The Ljubljana University Medical Centre (Univerzitetni klinični center Ljubljana, abb. UKC Ljubljana) or Ljubljana UMC is the largest hospital centre in Slovenia based in Ljubljana. It was officially opened on 29 November 1975 and As of December 2019 had over 2,100 beds and over 8,300 employees, making it one of the largest hospital centres in Central Europe.

It is the main training base for the University of Ljubljana Faculty of Health Sciences and the Faculty of Medicine, which is housed nearby.
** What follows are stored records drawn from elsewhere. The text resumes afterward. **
(** * AtmosEye: the acquisition, fusion, alerting and retention core

    A shallow embedding of [iaqcalc.py].  Python dictionaries that carry
    sensor readings are finite maps from field names to numbers, the module
    globals and the two stateful objects ([IAQProcessor], [SmokeDetector])
    are records that are passed explicitly, and every call that reads the
    clock takes the time as an argument.

    Numbers: Python floats are embedded as exact rationals ([Q]); integer
    results ([round], the AQI) are [Z].  Decimal literals of the source such
    as [12.1] stand for the rational they denote. *)

From Stdlib Require Import ZArith QArith Qround Lqa Lia List Ascii String Bool.
From stdpp Require Import gmap strings.
Import ListNotations.

Local Open Scope Z_scope.

(** ** Numbers *)

Module PyNum.

Definition Qltb (x y : Q) : bool := negb (Qle_bool y x).
Definition Qleb (x y : Q) : bool := Qle_bool x y.

Definition Qmax (x y : Q) : Q := if Qltb x y then y else x.
Definition Qmin (x y : Q) : Q := if Qltb y x then y else x.

(** Python's [round(x)] on a float: nearest integer, ties to the even one. *)
Definition py_round (x : Q) : Z :=
  let f := Qfloor x in
  match Qcompare (x - inject_Z f) (1 # 2) with
  | Lt => f
  | Gt => f + 1
  | Eq => if Z.even f then f else f + 1
  end.

(** [np.clip(x, lo, hi)]. *)
Definition np_clip (x lo hi : Q) : Q := Qmin (Qmax x lo) hi.

Definition Qsum (l : list Q) : Q := fold_right Qplus 0%Q l.

(** [np.mean(l)]. *)
Definition np_mean (l : list Q) : Q :=
  (Qsum l / inject_Z (Z.of_nat (List.length l)))%Q.

End PyNum.
Import PyNum.

(** ** PM2.5 to AQI *)

Definition breakpoints : list (Q * Q * Z * Z) :=
  [ (0.0%Q, 12.0%Q, 0, 50);
    (12.1%Q, 35.4%Q, 51, 100);
    (35.5%Q, 55.4%Q, 101, 150);
    (55.5%Q, 150.4%Q, 151, 200);
    (150.5%Q, 250.4%Q, 201, 300);
    (250.5%Q, 500.4%Q, 301, 500) ].

Definition interpolate (bp : Q * Q * Z * Z) (c : Q) : Z :=
  let '(low_c, high_c, low_i, high_i) := bp in
  py_round ((inject_Z (high_i - low_i) / (high_c - low_c)) * (c - low_c)
            + inject_Z low_i)%Q.

Definition in_bracket (bp : Q * Q * Z * Z) (c : Q) : bool :=
  let '(low_c, high_c, _, _) := bp in Qleb low_c c && Qleb c high_c.

Fixpoint scan_breakpoints (bps : list (Q * Q * Z * Z)) (c : Q) : Z :=
  match bps with
  | [] => 500
  | bp :: rest => if in_bracket bp c then interpolate bp c
                  else scan_breakpoints rest c
  end.
(** ** The retry loop *)

Lemma validate_loop_spec E self c max fuel :
  forall a cur em w,
    (Z.to_nat (max - a) < fuel)%nat ->
    exists r w',
      validate_loop E fuel self c max a cur em w = (r, w') /\
      loop_post E self c max a cur em w r w'.
Proof.
  induction fuel as [|fuel IH]; intros a cur em w Hfuel; [lia|].
  cbn [validate_loop].
  destruct (Z.ltb_spec a max) as [Hlt|Hge].
  2:{ eexists _, _. split; [reflexivity|]. unfold loop_post.
      split; [reflexivity|]. split; [lia|].
      split; [reflexivity|]. split; [apply same_except_refl|].
      destruct (Z.ltb_spec a max); [lia|]. auto. }
  destruct (run_prisma_validate_returns E self cur w)
    as (passed & diag & w1 & Hrun & Hsm1 & Hc1 & Hr1 & Hw1 & Hfs1 & _).
  unfold bind at 1. rewrite Hrun.
  destruct passed.
  - (* the validator passes: the [return] inside the loop *)
    assert (Hpass : check_passes E self) by (eexists _, _, _, _; exact Hrun).
    destruct (String.eqb cur c) eqn:Heq; cbn [negb when].
    + run_monad. eexists _, _. split; [reflexivity|]. unfold loop_post.
      split; [assumption|]. split; [lia|]. cbn [success error attempts fixed_schema].
      rewrite Heq.
      repeat (split; [first [assumption|reflexivity|lia]|]). exact Hfs1.
    + unfold bind. rewrite set_schema_eq. cbv zeta.
      destruct (Fs.write_text (fs w1) (schema_path self) cur) as [e|f'] eqn:Hwr.
      * eexists _, _. split; [reflexivity|]. unfold loop_post.
        cbn [schema_manager fs trace].
        split; [assumption|]. split; [unfold checks in *; simpl; lia|].
        split; [assumption|].
        split; [unfold writes in *; simpl; lia|]. exact Hfs1.
      * run_monad. eexists _, _. split; [reflexivity|]. unfold loop_post.
        cbn [schema_manager fs trace success error attempts fixed_schema].
        rewrite Heq.
        split; [assumption|]. split; [unfold checks in *; simpl; lia|].
        split; [assumption|].
        split; [reflexivity|]. split; [reflexivity|]. split; [lia|].
        split; [unfold checks in *; simpl; lia|].
        split; [unfold repairs in *; simpl; lia|].
        split; [unfold writes in *; simpl; lia|].
        exists (fs w1). split; assumption.
  - (* the validator fails *)
    destruct ((a + 1 <? max) && bool_decide (is_Some (llm_client self)))
      eqn:Hguard.
    + apply andb_true_iff in Hguard as [Hlt' Hllm].
      apply Z.ltb_lt in Hlt'.
      destruct (fix_schema_with_llm_returns E self cur diag w1)
        as (s & w2 & Hfix & Hsm2 & Hc2 & Hr2 & Hw2 & Hfs2).
      unfold bind. rewrite Hfix.
      destruct (IH (a + 1) s (Some diag) w2) as (r & w' & Hloop & Hpost);
        [lia|].
      exists r, w'. split; [exact Hloop|].
      unfold loop_post in *.
      destruct Hpost as (Hsm' & Hcb & Hpost).
      split; [congruence|]. split; [lia|].
      assert (Hfs12 : same_except (temp_schema_path self) (fs w) (fs w2))
        by (rewrite Hfs2; exact Hfs1).
      destruct r as [[res|a' cur' em']|e|].
      * destruct Hpost as (Hp & Hs & He & Ha & Hck & Hrp & Hwr).
        repeat (split; [first [assumption|lia]|]).
        destruct (String.eqb (fixed_schema res) c).
        -- destruct Hwr as [Hwr Hsame]. split; [lia|].
           eapply same_except_trans; eassumption.
        -- destruct Hwr as [Hwr (f1 & Hsame & Hwt)]. split; [lia|].
           exists f1. split; [|exact Hwt].
           eapply same_except_trans; eassumption.
      * destruct Hpost as (Hwr & Hsame & Hpost).
        split; [lia|]. split; [eapply same_except_trans; eassumption|].
        destruct (Z.ltb_spec (a + 1) max); [|lia].
        destruct (Z.ltb_spec a max); [|lia].
        destruct Hpost as (d & Hem & Ha & Hck & Hrp & Hno).
        exists d. repeat (split; [first [assumption|lia]|]). exact Hno.
      * destruct Hpost as (Hp & Hwr & Hsame).
        split; [assumption|]. split; [lia|].
        eapply same_except_trans; eassumption.
      * contradiction.
    + run_monad. eexists _, _. split; [reflexivity|]. unfold loop_post.
      split; [assumption|]. split; [lia|]. split; [assumption|].
      split; [assumption|].
      destruct (Z.ltb_spec a max); [|lia].
      exists diag. repeat (split; [first [reflexivity|lia]|]).
      intros Hlt'. apply andb_false_iff in Hguard as [Hg|Hg].
      * apply Z.ltb_ge in Hg. lia.
      * apply bool_decide_eq_false in Hg.
        destruct (llm_client self); [|reflexivity].
        exfalso. apply Hg. eauto.
Qed.

(** ** The orchestrator as a whole *)

Lemma validate_schema_empty E self max w :
  validate_schema E self "" max w =
  (Return (mkResult false "Schema content is empty" "" 0), w).
Proof. reflexivity. Qed.
(** X18: a provider that [initialize_llm_clients] returned is handed out by
    [get_llm], from the table the initialisation left, as long as the quota
    protection is off or calls are left. *)
Theorem offered_provider_is_served (groq_api_key google_api_key : string)
  (groq_client google_client : bool) (module : Providers)
  (state : WorkflowState) (env : Env) (p : string) :
  consistent module ->
  p ∈ fst (initialize_llm_clients groq_api_key google_api_key
             groq_client google_client module) ->
  llm_clients env
  = clients (snd (initialize_llm_clients groq_api_key google_api_key
                    groq_client google_client module)) ->
  get state "llm_provider" = Some p ->
  enable_quota_protection env = false \/ api_calls env < max_api_calls env ->
  fst (get_llm state env) = Returned (Some p).
Proof.
  intros Hmodule Hin Hclients Hprovider Hquota.
  pose proof (initialize_outcome groq_api_key google_api_key groq_client
                google_client module Hmodule) as Hinit.
  destruct (initialize_llm_clients groq_api_key google_api_key groq_client
              google_client module) as [available_providers module'].
  cbn [fst snd] in *. destruct Hinit as (_ & Hserved & _).
  destruct (Hserved p Hin) as [Hclient Hname].
  unfold get_llm. rewrite Hprovider, Hclients.
  assert (Hopen : enable_quota_protection env && (max_api_calls env <=? api_calls env)
                  = false).
  { destruct Hquota as [->|Hlt]; [done|]. apply andb_false_iff. right.
    apply Z.leb_gt. lia. }
  rewrite Hopen. rewrite bool_decide_eq_true_2 by exact Hclient.
  destruct p as [|c p]; [done|]. reflexivity.
Qed.

Lemma offered_provider_is_served_on_page :
  consistent no_providers
  /\ "groq" ∈ fst (initialize_llm_clients "gsk_key" "" true true no_providers)
  /\ llm_clients (answering "")
     = clients (snd (initialize_llm_clients "gsk_key" "" true true no_providers))
  /\ get fresh_state "llm_provider" = Some "groq"
  /\ fst (get_llm fresh_state (answering "")) = Returned (Some "groq").
Proof.
  assert (Hin : "groq" ∈ fst (initialize_llm_clients "gsk_key" "" true true no_providers))
    by apply list_elem_of_here.
  assert (Hclients : llm_clients (answering "")
            = clients (snd (initialize_llm_clients "gsk_key" "" true true no_providers)))
    by reflexivity.
  assert (Hprovider : get fresh_state "llm_provider" = Some "groq") by reflexivity.
  split; [exact consistent_no_providers|]. split; [exact Hin|].
  split; [exact Hclients|]. split; [exact Hprovider|].
  apply (offered_provider_is_served "gsk_key" "" true true no_providers
           fresh_state (answering "") "groq" consistent_no_providers Hin Hclients Hprovider).
  right. reflexivity.
Defined.
(** The whole of [subnetLogin], as a function of the world. *)
Lemma subnetLogin_run w :
  let user := strings_TrimSpace (typed_line w) in
  let pw := hd "" (tail (stdin w)) in
  let otp := hd "" (tail (tail (stdin w))) in
  let asked := [Printed "SUBNET username: "] in
  let asked2 := (asked ++ [Printed "Password: "; Printed LF])%list in
  let login := Sent globalSubnetProxyURL
                 (post_request subnetLoginURL (LoginReq user pw) None) in
  subnetLogin w =
  if strlen user =? 0 then
    (Done ("", Some ("Username cannot be empty. If you don't have one, please create one from here: "
                     +:+ minioSubscriptionURL)),
     world_after w (tail (stdin w)) (network w) asked)
  else
    match http_NewRequest_err "POST" subnetLoginURL with
    | Some e =>
        (Done ("", Some e), world_after w (tail (tail (stdin w))) (network w) asked2)
    | None =>
        let sent1 := (asked2 ++ [login; Received (next_answer w)])%list in
        match reply_of (next_answer w) with
        | (_, Some e) =>
            (Done ("", Some e),
             world_after w (tail (tail (stdin w))) (tail (network w)) sent1)
        | (respStr, None) =>
            if Result_Bool (gjson_Get respStr "mfa_required") then
              let asked3 :=
                (sent1 ++ [Printed "OTP received in email: "; Printed LF])%list in
              let inp := tail (tail (tail (stdin w))) in
              match http_NewRequest_err "POST" subnetMFAURL with
              | Some e => (Done ("", Some e), world_after w inp (tail (network w)) asked3)
              | None =>
                  let answer2 := hd (DoError "EOF") (tail (network w)) in
                  let mfa :=
                    Sent globalSubnetProxyURL
                      (post_request subnetMFAURL
                         (SubnetMFAReq user otp
                            (Result_String (gjson_Get respStr "mfa_token"))) None) in
                  (Done (match reply_of answer2 with
                         | (_, Some e) => ("", Some e)
                         | (respStr2, None) => access_token respStr2
                         end),
                   world_after w inp (tail (tail (network w)))
                     (asked3 ++ [mfa; Received answer2]))
              end
            else
              (Done (access_token respStr),
               world_after w (tail (tail (stdin w))) (tail (network w)) sent1)
        end
    end.
Proof.
  intros user pw otp asked asked2 login.
  unfold subnetLogin.
  subst user pw otp asked asked2 login.
  unfold typed_line, next_answer, world_after.
  destruct w as [inp net evs]. cbn [stdin network events].
  destruct inp as [|l1 [|l2 [|l3 inp]]]; io_run;
    (destruct (strlen (strings_TrimSpace _) =? 0); [reflexivity|]);
    io_run; rewrite subnetPostReq_run;
    (destruct (http_NewRequest_err "POST" subnetLoginURL);
     [simpl; by rewrite <- ?app_assoc|]);
    unfold next_answer, world_after; simpl;
    (destruct (reply_of (hd (DoError "EOF") net)) as [respStr [e|]];
     [simpl; by rewrite <- ?app_assoc|]);
    simpl;
    (destruct (Result_Bool (gjson_Get respStr "mfa_required"));
     [|simpl; by rewrite <- ?app_assoc]);
    io_run; rewrite subnetPostReq_run;
    (destruct (http_NewRequest_err "POST" subnetMFAURL);
     [simpl; by rewrite <- ?app_assoc|]);
    unfold next_answer, world_after; simpl;
    destruct (reply_of (hd (DoError "EOF") (tail net))) as [respStr2 [e|]];
    simpl; by rewrite <- ?app_assoc.
Qed.

Lemma print_orgs_run idx orgs w :
  print_orgs idx orgs w =
  (Done tt, world_after w (stdin w) (network w) (org_lines idx orgs)).
Proof.
  revert idx w. induction orgs as [|org orgs IH]; intros idx w.
  - simpl. io_run. by rewrite (world_after_nil w) at 1.
  - cbn [print_orgs org_lines]. rewrite IO_bind_run. io_run.
    rewrite IH. unfold world_after. simpl. by rewrite <- app_assoc.
Qed.

(** The whole of [getSubnetAccID], as a function of the world. *)
Lemma getSubnetAccID_run headers w :
  let sent := [Sent globalSubnetProxyURL (get_request subnetOrgsURL headers);
               Received (next_answer w)] in
  getSubnetAccID headers w =
  match http_NewRequest_err "GET" subnetOrgsURL with
  | Some e => (Done ("", Some e), w)
  | None =>
      match reply_of (next_answer w) with
      | (_, Some e) =>
          (Done ("", Some e), world_after w (stdin w) (tail (network w)) sent)
      | (respStr, None) =>
          let orgs := Result_Array (gjson_Parse respStr) in
          if 1 <? len orgs then
            let w' :=
              world_after w (tail (stdin w)) (tail (network w))
                (sent ++
                 [Printed (Sprintln ["You are part of multiple organizations on SUBNET:"])] ++
                 org_lines 0 orgs ++
                 [Printed "Please choose the organization for this cluster: "]) in
            match Atoi (Trim (typed_line w) LF) with
            | (_, Some e) => (Done ("", Some e), w')
            | (idx, None) =>
                if len orgs <? idx then
                  (Done ("", Some "Invalid choice for organization. Please run the command again."),
                   w')
                else (selected orgs idx, w')
            end
          else (selected orgs 1, world_after w (stdin w) (tail (network w)) sent)
      end
  end.
Proof.
  intros sent. subst sent. unfold getSubnetAccID.
  rewrite IO_bind_run, subnetGetReq_run.
  destruct (http_NewRequest_err "GET" subnetOrgsURL); [done|].
  destruct (reply_of (next_answer w)) as [respStr [e|]]; [done|].
  cbv zeta.
  set (orgs := Result_Array (gjson_Parse respStr)).
  assert (Hsel : forall idx w0, account_of orgs idx w0 = (selected orgs idx, w0)).
  { intros idx w0. unfold account_of, selected. io_run.
    by destruct (index orgs (wrap_int (idx - 1))). }
  destruct (1 <? len orgs); [|apply Hsel].
  io_run. rewrite print_orgs_run. unfold world_after at 1. simpl.
  unfold typed_line.
  destruct w as [inp net evs]. cbn [stdin network events].
  destruct inp as [|l inp]; cbn [hd tail];
    [generalize (Atoi (Trim "" LF))|generalize (Atoi (Trim (l +:+ LF) LF))];
    intros [idx [e|]]; unfold world_after, next_answer; simpl;
    rewrite <- ?app_assoc; simpl; try done;
    (destruct (len orgs <? idx); [done|]); by rewrite Hsel.
Qed.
Since February 2023, the Director General of the Ljubljana University Medical Centre has been the traumatologist Marko Jug.

The construction of the central building started in 1966 and was completed in 1975. The design was work by a group of architects led by Stanko Kristl (diagnostic, therapeutic, and service facilities – DTS) and the architect Janez Trenz (in-patient wards). In 2005, a company led by the architect Uroš V. Birsa designed a new emergency centre.

==History==

- 1966: Start of construction works on the central building. The construction, which started on 13 July, took place according to the plans by Medico Engineering led by the Slovenian architect Stanko Kristl.
- 1975: Ceremonial opening of the Ljubljana UMC. The total price of the construction equaled 617 million Yugoslav dinars in 1975, which was recalculated to 617 million euro in 2020.
- 1980: The long-time president of the SFR Yugoslavia, Josip Broz Tito, dies of gangrene-induced infection in this hospital.
- 2006: Ljubljana Medical Centre renames itself into Ljubljana University Medical Centre, emphasising the collaboration of experts of different specialties and its role as a teaching hospital of the nearby medical faculty.
- 2007: Opening of a new building of the Division of Neurology (Nevrološka klinika), the Emergency Department of the Diagnostic and Therapeutic Services, and the heliport on the roof of the building; renovation of the Department of Otorhinolaryngology and Cervicofacial Surgery (Klinika za otorinolaringologijo in cervikofacialno kirurgijo).
- 2009: Opening of a new building of the Division of Paediatrics (Pediatrična klinika).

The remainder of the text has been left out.